__What the task requires__: Produce a copy of every line in the records that holds the string "after".

Saved data entries:
(** The whole pass, from the moment the message was taken from the queue. *)
Lemma pass_run s (r : roster) : broadcast s = BRewind m → clients s = Some r → members r ≠ [] →
  terminate s = false → locked s = false → (∀ a, a ∈ members r → connected s a) →
  ∃ n, run regcomp regexec u (pump n) s = Some (Done (visited BSleep (length (members r)) (members r) (members r) s)).
Proof.
  intros Hb Hr Hne Ht Hl Hc. destruct (visit_all s (members r) Ht Hl Hc (length (members r)) 0 eq_refl) as [n Hn].
  exists (1 + n). erewrite pump_app; [exact Hn|]. cbn. unfold broadcast_step. rewrite Hb.
  unfold load_roster. rewrite Hr. cbn. unfold roster_rewind, visited.
  destruct (members r) as [|x xs] eqn:E; [done|]. cbn. by rewrite !app_nil_r.
Qed.
End Pass.

(** A pass of the broadcast thread that nobody interferes with takes the
    message to every authenticated client, exactly once and in the order of
    the list, and to nobody else: from the moment the message was taken from
    the queue, while no other thread moves and every send succeeds, the
    thread comes to its pause with those sends logged and the rest of the
    state unchanged, its cursor at the end. *)
Theorem broadcast_pass (regcomp : bytes → Z) (regexec : bytes → bytes → Z) (u : bool)
    (s : sys) (r : roster) (m : C2HMessage)
    (Hb : broadcast s = BRewind m) (Hr : clients s = Some r) (Hne : members r ≠ [])
    (Ht : terminate s = false) (Hl : locked s = false)
    (Hc : ∀ a, a ∈ members r → connected s a) :
  ∃ n, run regcomp regexec u (pump n) s = Some (Done
    (set_broadcast BSleep
      (set_said (said s ++ ((λ a, (Some a, m)) <$> filter (authenticated s) (members r)))
        (set_log (log s ++ ((λ a, (pred (length (popped s)), a, m)) <$> filter (authenticated s) (members r)))
          (set_clients (Some (Roster (members r) (Some (length (members r))))) s))))).
Proof. by apply pass_run. Qed.

(** A pass with two authenticated clients and one that is not. *)
Definition three_clients : list label :=
  startup ++ accept 5 101 ++ accept 6 102 ++ accept 7 103 ++ login 101 (lit "bob") ++ login 103 (lit "ann") ++ pump 1.

Lemma broadcast_pass_witness :
  ∃ n s', run any_regcomp length_regexec true (pump n) (end_of three_clients 5) = Some (Done s')
    ∧ log s' = [(0, 0, joined (lit "bob")); (0, 2, joined (lit "bob"))].
Proof.
  destruct (broadcast_pass any_regcomp length_regexec true (end_of three_clients 5)
    (Roster [0; 1; 2] (Some 0)) (joined (lit "bob"))) as [n Hn];
    [vm_compute; reflexivity|vm_compute; reflexivity|discriminate|vm_compute; reflexivity|vm_compute; reflexivity
    | |exists n; eexists; split; [exact Hn|vm_compute; reflexivity]].
  intros a Ha. unfold connected.
  repeat (apply elem_of_cons in Ha as [->|Ha];
    [eexists; split; [vm_compute; reflexivity|split; reflexivity]|]).
  by apply not_elem_of_nil in Ha.
Defined.

(** ** The time a session may take *)

(** C38. Where [select] updates its timeout (Linux), the timeout of the chat is
    not a limit on idleness but on the whole session: it is never set again,
    so the time a client's thread has spent waiting for data since the user
    joined, over all its messages, is at most [kChatTimeout] seconds, and the
    next wait can only last what is left. *)
Theorem chat_time_limited (regcomp : bytes → Z) (regexec : bytes → bytes → Z) (max : Z) (s : sys)
    (t : Z) (a : nat) (time waited : Z) (env : io) (s' : sys)
    (R : reachable regcomp regexec true max s)
    (Ht : threads s !! t = Some (CThread a (HChat time waited)))
    (Hrun : terminate s = false)
    (Hs : step regcomp regexec true (LClient t env) s = Some (Done s')) :
  (waited + io_elapsed env ≤ kChatTimeout)%Z.
Proof.
  destruct (reachable_threads_ok _ _ _ _ _ R _ _ Ht) as [_ Hp]. destruct (Hp eq_refl) as [H1 H2].
  cbn [step] in Hs. rewrite Ht in Hs. cbn [client_step] in Hs. rewrite Hrun in Hs.
  destruct (select_allowed time env) eqn:E; [|done]. unfold select_allowed in E.
  destruct (io_select env); lia.
Qed.

(** A user who writes after 100 seconds may be silent for 80 more. *)
Definition late_message : label :=
  LClient 101 (IO (SelReady true false) 100 [ReadData (lit "/msg hello" ++ [NUL])] 100 [true; true]).

Lemma chat_time_limited_witness :
  (100 + 80 ≤ kChatTimeout)%Z.
Proof.
  assert (E : ∃ s', step any_regcomp length_regexec true (LClient 101 (IO SelTimeout 80 [] 100 [true]))
    (end_of (two_users ++ [late_message]) 2) = Some (Done s')) by (eexists; vm_compute; reflexivity).
  destruct E as [s' E].
  refine (chat_time_limited any_regcomp length_regexec 2 (end_of (two_users ++ [late_message]) 2)
    101 0 80 100 (IO SelTimeout 80 [] 100 [true]) s' _ _ _ E);
    [apply runs_reachable; vm_compute; reflexivity|vm_compute; reflexivity|vm_compute; reflexivity].
Defined.

(** ** The end of the broadcast thread *)

(** What happens to the identifiers of the threads: a client keeps the one it
    has, but for the step in which the main thread writes it. *)
Definition ids_from (s s' : sys) : Prop :=
  ∀ b c', structs s' !! b = Some c' → ∃ c, structs s !! b = Some c ∧ threadID c' = threadID c.

Lemma ids_refl s s' : structs s' = structs s → ids_from s s'.
Proof. intros E b c'. rewrite E. intros H. by exists c'. Qed.

Lemma ids_alter a f s s' : structs s' = alter f a (structs s) → (∀ c, threadID (f c) = threadID c) → ids_from s s'.
Proof.
  intros E Hf b c'. rewrite E. intros H.
  apply lookup_alter_Some in H as [(<- & c & H & ->)|[_ H]]; [by exists c|by exists c'].
Qed.

Lemma ids_private s s' : private s s' → ids_from s s'.
Proof.
  intros [_ _ _ _ H _ _ _ _ _ _] b c' Hb. specialize (H b). rewrite Hb in H. cbn in H.
  destruct (structs s !! b) as [c|]; [|done]. exists c. split; [done|]. unfold identity in H. cbn in H.
  by injection H.
Qed.

Lemma ids_drop a tid s s' : drop_locked a tid s = Done s' → ids_from s s' ∧ brk s' = brk s.
Proof.
  unfold drop_locked. intros H. outcome_cases; (split; [|done]); [|by apply ids_refl].
  intros b c' Hb. cbn in Hb. apply lookup_delete_Some in Hb as [_ Hb].
  apply lookup_alter_Some in Hb as [(<- & c & Hb & ->)|[_ Hb]]; [by exists c|by exists c'].
Qed.

Lemma client_effect_ids regcomp regexec u me a s p s' : client_effect regcomp regexec u me a s p s' →
  ids_from s s' ∧ brk s' = brk s.
Proof.
  intros H. destruct H;
    try match goal with H : private _ _ |- _ => split; [exact (ids_private _ _ H)|exact (private_brk _ _ H)] end;
    try (split; [by apply ids_refl|done]).
  - split; [|done]. by eapply (ids_alter a (set_nickname _)).
  - split; [|done]. by eapply (ids_alter a free_ssl).
  - exact (ids_drop _ _ _ _ H0).
Qed.

Lemma broadcast_step_ids ok s s' : broadcast_step ok s = Some (Done s') → ids_from s s' ∧ brk s' = brk s.
Proof.
  unfold broadcast_step. intros H. destruct (broadcast s); step_cases H; try (split; [by apply ids_refl|done]).
  - split; [|done]. by eapply (ids_alter a free_ssl).
  - exact (ids_drop _ _ _ _ E).
Qed.

(** The identifier of a client is written once, by the step after the one that
    added it. *)
Definition unwritten (s : sys) : Prop :=
  ∀ a t c, main s = MSetID a t → structs s !! a = Some c → threadID c = 0%Z.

__Exercise result__:
(** A user who writes after 100 seconds may be silent for 80 more. *)
(** The identifier of a client is written once, by the step after the one that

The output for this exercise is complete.